Legal experts weigh in on 3D printed guns debate
COLUMBIA - Legal experts are reacting a decision by a federal judge to halt the publishing of blueprints showing how to print guns using 3D technology.
Washington judge Andrew Lasnik Tuesday temporarily blocked a settlement between the federal government and the Texas-based gun rights group Defense Distributed.
The settlement would have allowed Defense Distributed to legally post blueprints online detailing how to print guns in 3D.
MU law professor Royce Barondes, who teaches firearms law, said Lasnik used an administrative statue to block the settlement.
"A federal judge has said that it needs to ascertain whether or not the law governing how rules are changed and promulgated by the federal government, whether those statutes have been followed," he said.
Cody Wilson, founder of Defense Distributed, told NBC not being able to post the blueprints is a violation of both his First and Second Amendment rights.
"I don't think you should have the ability or anyone else should have the ability to control your access to it on the internet or your ability to print it on a machine," he said.
According to statement from Josh Blackman, a Defense Distributed lawyer, said this is a free speech case.
"These are merely instructions on how to build something," he said.
Barondes said it's a "significant issue" as to whether computer instructions are the type of communication that is protected by the First Amendment.
"In the United States, the federal government has not prohibited individuals from making their firearms, so a restriction on speech that prevented people from making their firearms would be unusual," he said.

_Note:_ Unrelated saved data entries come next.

(* ===== verification/Typed.v ===== *)
(** * Typed allocation (typd_mlc.c)

    Descriptors built from a bitmap of the pointer fields of an object: a length, a
    bitmap inside the descriptor, or an index into a table of extended bitmaps that
    the mark procedure [GC_typed_mark_proc] reads.  Arrays of described elements
    have a simple descriptor, a leaf in the array itself, or a tree of leaves.

    The words of a client's bitmap are a function of their index.  Requests for
    memory are answered by a parameter. *)

From Stdlib Require Import ZArith Lia.
From stdpp Require Import base gmap list.
From S2P Require Import Prelude Hblk Mark.

Module Typed.
Import Mark.

Definition GC_WORD_MAX : Z := 2 ^ 64 - 1.
Definition GC_WORDSZ : Z := 64.
Definition BITMAP_BITS : Z := CPP_WORDSZ - GC_DS_TAG_BITS.
Definition MAX_ENV : Z := Z.shiftl 1 (BITMAP_BITS - GC_LOG_MAX_MARK_PROCS) - 1.
Definition ED_INITIAL_SIZE : Z := 100.
Definition BYTES_TO_PTRS (lb : Z) : Z := lb / PTR_BYTES.
Definition BYTES_TO_PTRS_ROUNDUP (lb : Z) : Z := BYTES_TO_PTRS (lb + PTR_BYTES - 1).
Definition GC_MAKE_PROC (proc_index env : Z) : Z :=
  Z.lor (wrap64 (Z.shiftl (Z.lor (wrap64 (Z.shiftl env GC_LOG_MAX_MARK_PROCS)) proc_index) GC_DS_TAG_BITS)) GC_DS_PROC.

Definition GC_get_bit (bm : Z -> Z) (i : Z) : bool :=
  negb (Z.land (Z.shiftr (bm (i / GC_WORDSZ)) (i mod GC_WORDSZ)) 1 =? 0).

(** *** Extended descriptors *)

Record typed_ext_descr_t := Ext { ed_bitmap : Z; ed_continued : bool }.

Record ty_state := Ty {
  GC_ext_descriptors : gmap Z typed_ext_descr_t;
  GC_ed_size : Z;
  GC_avail_descr : Z;
  GC_typed_mark_proc_index : Z
}.

Definition set_ext v s := Ty v (GC_ed_size s) (GC_avail_descr s) (GC_typed_mark_proc_index s).
Definition set_ed_size v s := Ty (GC_ext_descriptors s) v (GC_avail_descr s) (GC_typed_mark_proc_index s).
Definition set_avail_descr v s := Ty (GC_ext_descriptors s) (GC_ed_size s) v (GC_typed_mark_proc_index s).

(** The [while] that makes room; [false] is the early return of [-1].  The entries
    in use are copied, so only the size changes. *)
Definition ext_grow_body (malloc_atomic : Z -> bool) (nwords : Z) (s : ty_state) : ty_state + (bool * ty_state) :=
  if GC_ed_size s <=? GC_avail_descr s + nwords then
    let ed_size := GC_ed_size s in
    let new_size := if ed_size =? 0 then ED_INITIAL_SIZE else 2 * ed_size in
    if negb (ed_size =? 0) && (MAX_ENV <? new_size) then inr (false, s)
    else if negb (malloc_atomic new_size) then inr (false, s)
    else inl (set_ed_size new_size s)
  else inr (true, s).

(** A store into the table; [None] is one out of bounds. *)
Definition store_ext (i : Z) (e : typed_ext_descr_t) (s : ty_state) : option ty_state :=
  if (0 <=? i) && (i <? GC_ed_size s) then Some (set_ext (<[i := e]> (GC_ext_descriptors s)) s) else None.

(** The [for] over the words but the last. *)
Fixpoint store_words (bm : Z -> Z) (result i : Z) (n : nat) (s : ty_state) : option ty_state :=
  match n with
  | O => Some s
  | S n => s ← store_ext (result + i) (Ext (bm i) true) s; store_words bm result (i + 1) n s
  end.

Definition GC_add_ext_descriptor (malloc_atomic : Z -> bool) (bm : Z -> Z) (nbits : Z) (s : ty_state)
    : option (Z * ty_state) :=
  let nwords := divWORDSZ (wrap64 (nbits + CPP_WORDSZ - 1)) in
  '(ok, s) ← loop (ext_grow_body malloc_atomic nwords) s;
  if negb ok then Some (-1, s)
  else
    let result := GC_avail_descr s in
    s ← store_words bm result 0 (Z.to_nat (nwords - 1)) s;
    let i := nwords - 1 in
    s ← store_ext (result + i)
          (Ext (Z.land (bm i) (Z.shiftr GC_WORD_MAX (nwords * CPP_WORDSZ - nbits))) false) s;
    Some (result, set_avail_descr (GC_avail_descr s + nwords) s).

(** The pointers of the words whose bits are set; a word has no more than 64 bits. *)
Fixpoint typed_ptrs (E : menv) (n : nat) (bm current_p : Z) : list Z :=
  match n with
  | O => []
  | S n =>
    if bm =? 0 then []
    else (if negb (Z.land bm 1 =? 0) then [mem E current_p] else [])
         ++ typed_ptrs E n (Z.shiftr bm 1) (current_p + PTR_BYTES)
  end.

(** The calls the mark procedure makes. *)
Definition GC_typed_mark_proc (E : menv) (s : ty_state) (addr env : Z) : list mp_action :=
  match GC_ext_descriptors s !! env with
  | None => []
  | Some e =>
    MP_mark_and_push_ptrs (typed_ptrs E 64 (ed_bitmap e) addr)
    :: (if ed_continued e
        then [MP_push_obj_descr (addr + CPP_WORDSZ * PTR_BYTES) (GC_MAKE_PROC (GC_typed_mark_proc_index s) (env + 1))]
        else [])
  end.

(** *** Descriptors from bitmaps *)

(** The [while] from the last bit down; [-1] if no bit is set. *)
Fixpoint last_set_bit (bm : Z -> Z) (n : nat) : Z :=
  match n with
  | O => -1
  | S n => if GC_get_bit bm (Z.of_nat n) then Z.of_nat n else last_set_bit bm n
  end.

(** Whether the [for] over the bits below [n] finds them all set. *)
Fixpoint all_set (bm : Z -> Z) (n : nat) : bool :=
  match n with
  | O => true
  | S n => all_set bm n && GC_get_bit bm (Z.of_nat n)
  end.

(** The [for] from bit [n - 1] down to bit 0. *)
Fixpoint reverse_bits (bm : Z -> Z) (n : nat) (d : Z) : Z :=
  match n with
  | O => d
  | S n =>
    let d := Z.shiftr d 1 in
    reverse_bits bm n (if GC_get_bit bm (Z.of_nat n) then Z.lor d SIGNB else d)
  end.

(** After the initialisation of explicit typing. *)
Definition GC_make_descriptor (malloc_atomic : Z -> bool) (bm : Z -> Z) (len : Z) (s : ty_state)
    : option (Z * ty_state) :=
  let last := last_set_bit bm (Z.to_nat len) in
  if last <? 0 then Some (0, s)
  else if all_set bm (Z.to_nat last) then Some (Z.lor (PTRS_TO_BYTES (last + 1)) GC_DS_LENGTH, s)
  else if last <? BITMAP_BITS then
    Some (Z.lor (reverse_bits bm (Z.to_nat last) SIGNB) GC_DS_BITMAP, s)
  else
    '(index, s) ← GC_add_ext_descriptor malloc_atomic bm (last + 1) s;
    if index <? 0 then Some (Z.lor (PTRS_TO_BYTES (last + 1)) GC_DS_LENGTH, s)
    else Some (GC_MAKE_PROC (GC_typed_mark_proc_index s) index, s).

(** *** Arrays *)

Inductive complex_descriptor :=
  | LeafDescriptor (ld_size ld_nelements ld_descriptor : Z)
  | SequenceDescriptor (sd_first sd_second : complex_descriptor).

Definition GC_double_descr (d lpw : Z) : Z :=
  let d := if Z.land d GC_DS_TAGS =? GC_DS_LENGTH then
             if d <? PTR_BYTES then GC_DS_BITMAP
             else Z.lor (wrap64 (Z.shiftl GC_WORD_MAX (CPP_WORDSZ - BYTES_TO_PTRS d))) GC_DS_BITMAP
           else d in
  Z.lor d (Z.shiftr (Z.land d (Z.lxor GC_WORD_MAX GC_DS_TAGS)) lpw).

(** Memory for descriptors: the answers to the requests still to come. *)
Definition alloc_descr (a : list bool) : bool * list bool :=
  match a with [] => (false, []) | b :: a => (b, a) end.

Definition GC_make_leaf_descriptor (size nelements d : Z) (a : list bool)
    : option complex_descriptor * list bool :=
  let '(ok, a) := alloc_descr a in ((if ok then Some (LeafDescriptor size nelements d) else None), a).

Definition GC_make_sequence_descriptor (first second : complex_descriptor) (a : list bool)
    : option complex_descriptor * list bool :=
  let '(ok, a) := alloc_descr a in ((if ok then Some (SequenceDescriptor first second) else None), a).

(** The result with the output parameter that belongs to it. *)
Inductive array_descr :=
  | NO_MEM
  | SIMPLE (d : Z)
  | LEAF (ld_size ld_nelements ld_descriptor : Z)
  | COMPLEX (c : complex_descriptor).

#[export] Instance complex_descriptor_eq_dec : EqDecision complex_descriptor.
Proof. solve_decision. Defined.
#[export] Instance array_descr_eq_dec : EqDecision array_descr.
Proof. solve_decision. Defined.

Definition OPT_THRESHOLD : Z := 50.

(** The descriptor of an odd number of elements: that of the pairs, and one
    element. *)
Definition add_element (size d : Z) (result : array_descr) (a : list bool) : array_descr * list bool :=
  let '(one_element, a) := GC_make_leaf_descriptor size 1 d a in
  match one_element with
  | None => (NO_MEM, a)
  | Some one_element =>
    let '(beginning, a) :=
      match result with
      | COMPLEX c => (Some c, a)
      | SIMPLE d' => GC_make_leaf_descriptor size 1 d' a
      | LEAF sz n d' => GC_make_leaf_descriptor sz n d' a
      | NO_MEM => (None, a)
      end in
    match beginning with
    | None => (NO_MEM, a)
    | Some beginning =>
      let '(c, a) := GC_make_sequence_descriptor beginning one_element a in
      match c with None => (NO_MEM, a) | Some c => (COMPLEX c, a) end
    end
  end.

(** The size doubles with each nested call, so that there are few of them; [None] is
    running out of [fuel]. *)
Fixpoint GC_make_array_descriptor (fuel : nat) (nelements size d : Z) (a : list bool)
    : option (array_descr * list bool) :=
  match fuel with
  | O => None
  | S fuel =>
    let is_length := Z.land d GC_DS_TAGS =? GC_DS_LENGTH in
    if is_length && (d =? size) then Some (SIMPLE (wrap64 (nelements * d)), a)
    else if is_length && (d =? 0) then Some (SIMPLE 0, a)
    else if nelements <=? OPT_THRESHOLD then
      if nelements <=? 1 then Some (SIMPLE (if nelements =? 1 then d else 0), a)
      else Some (LEAF size nelements d, a)
    else if (size <=? BITMAP_BITS / 2) && negb (Z.land d GC_DS_TAGS =? GC_DS_PROC)
            && (Z.land size (PTR_BYTES - 1) =? 0) then
      '(result, a) ← GC_make_array_descriptor fuel (nelements / 2) (2 * size)
                       (GC_double_descr d (BYTES_TO_PTRS size)) a;
      match result with
      | NO_MEM => Some (NO_MEM, a)
      | _ => if Z.land nelements 1 =? 0 then Some (result, a) else Some (add_element size d result a)
      end
    else Some (LEAF size nelements d, a)
  end.

Definition GC_SQRT_SIZE_MAX : Z := Z.shiftl 1 32 - 1.
Definition sizeof_LeafDescriptor : Z := 32.

Record GC_calloc_typed_descr_s := Ctd { alloc_lb : Z; ctd_descr : array_descr }.

(** Whether it succeeds, and the prepared descriptor.  [extra] is [EXTRA_BYTES]. *)
Definition GC_calloc_prepare_explicitly_typed (extra n lb d : Z) (a : list bool)
    : option (bool * GC_calloc_typed_descr_s * list bool) :=
  let '(lb, n) := if (lb =? 0) || (n =? 0) then (1, 1) else (lb, n) in
  if (GC_SQRT_SIZE_MAX <? Z.lor lb n) && (GC_SIZE_MAX / lb <? n) then
    Some (false, Ctd GC_SIZE_MAX NO_MEM, a)
  else
    '(r, a) ← GC_make_array_descriptor 64 n lb d a;
    Some (true,
          Ctd (match r with
               | NO_MEM | SIMPLE _ => wrap64 (lb * n)
               | LEAF _ _ _ =>
                 SIZET_SAT_ADD (wrap64 (lb * n))
                   ((BYTES_TO_PTRS_ROUNDUP sizeof_LeafDescriptor + 1) * PTR_BYTES - extra)
               | COMPLEX _ => SIZET_SAT_ADD (wrap64 (lb * n)) (PTR_BYTES - extra)
               end) r, a).

(** *** Marking arrays *)

Fixpoint GC_descr_obj_size (c : complex_descriptor) : Z :=
  match c with
  | LeafDescriptor size n _ => wrap64 (n * size)
  | SequenceDescriptor first second => wrap64 (GC_descr_obj_size first + GC_descr_obj_size second)
  end.

(** The entries of a leaf, the last one on top. *)
Fixpoint push_elements (n : nat) (current sz d : Z) (l : list mse) : list mse :=
  match n with
  | O => l
  | S n => push_elements n (current + sz) sz d (Mse current d :: l)
  end.

(** [None] is the source's [NULL]: the entries do not fit below [limit]. *)
Fixpoint GC_push_complex_descriptor (limit current : Z) (c : complex_descriptor) (l : list mse) : option (list mse) :=
  match c with
  | LeafDescriptor sz n d =>
    if limit - (Z.of_nat (length l) - 1) <=? signed64 n then None
    else Some (push_elements (Z.to_nat n) current sz d l)
  | SequenceDescriptor first second =>
    l ← GC_push_complex_descriptor limit current first l;
    GC_push_complex_descriptor limit (current + GC_descr_obj_size first) second l
  end.

(** [sz] is the size of the objects of the block, [descr_at] the descriptor at an
    address.  The result has the new stack and whether it is too small. *)
Definition GC_array_mark_proc (E : menv) (descr_at : Z -> option complex_descriptor)
    (limit sz addr : Z) (l : list mse) : option (list mse * bool) :=
  let lpw := BYTES_TO_PTRS sz in
  let complex_d := mem E (addr + PTR_BYTES * (lpw - 1)) in
  if complex_d =? NULL then Some (l, false)
  else
    c ← descr_at complex_d;
    match GC_push_complex_descriptor (limit - 1) addr c l with
    | None => Some (Mse addr (Z.lor sz GC_DS_LENGTH) :: l, true)
    | Some l => Some (Mse (addr + PTR_BYTES * (lpw - 1)) (Z.lor PTR_BYTES GC_DS_LENGTH) :: l, false)
    end.
End Typed.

The idea of people being able to print untraceable plastic guns has sparked a great deal of controversy and legal uncertainty. Barondes said no one has figured out yet exactly where 3D printed guns fit in with the Second Amendment.
"I suppose the closest analogy would be restrictions on zoning, places where firearms are sold and restrictions on them through zoning ordinances," he said. "That's a matter that has split federal judges in their decisions."
But Barondes said it's not the 3D printed plastic "ghost guns" that worry him most.
"What strikes me as potentially more important are the issues involving files for manufacturing completed firearms from partially completed ones." he said.
According to Barondes, federal and state governments don't consider partially completed guns to be firearms.
"These arms, that people can complete, would be out of metal, and so they would be much more robust than ones that are printed out of plastic," he said. "There are what are called '80 pecent complete manufactures' which are capable of being sold by dealers, brought over the internet without federal regulation."
Barondes said access to 3D printed guns and their legality is problem that won't be solved soon.
"It's going to go on for a long period of time I think. There are a number of states involved and a number of defendants," he said.
According to CNN, the issue will return to court August 10 to decide whether an preliminary injunction is needed.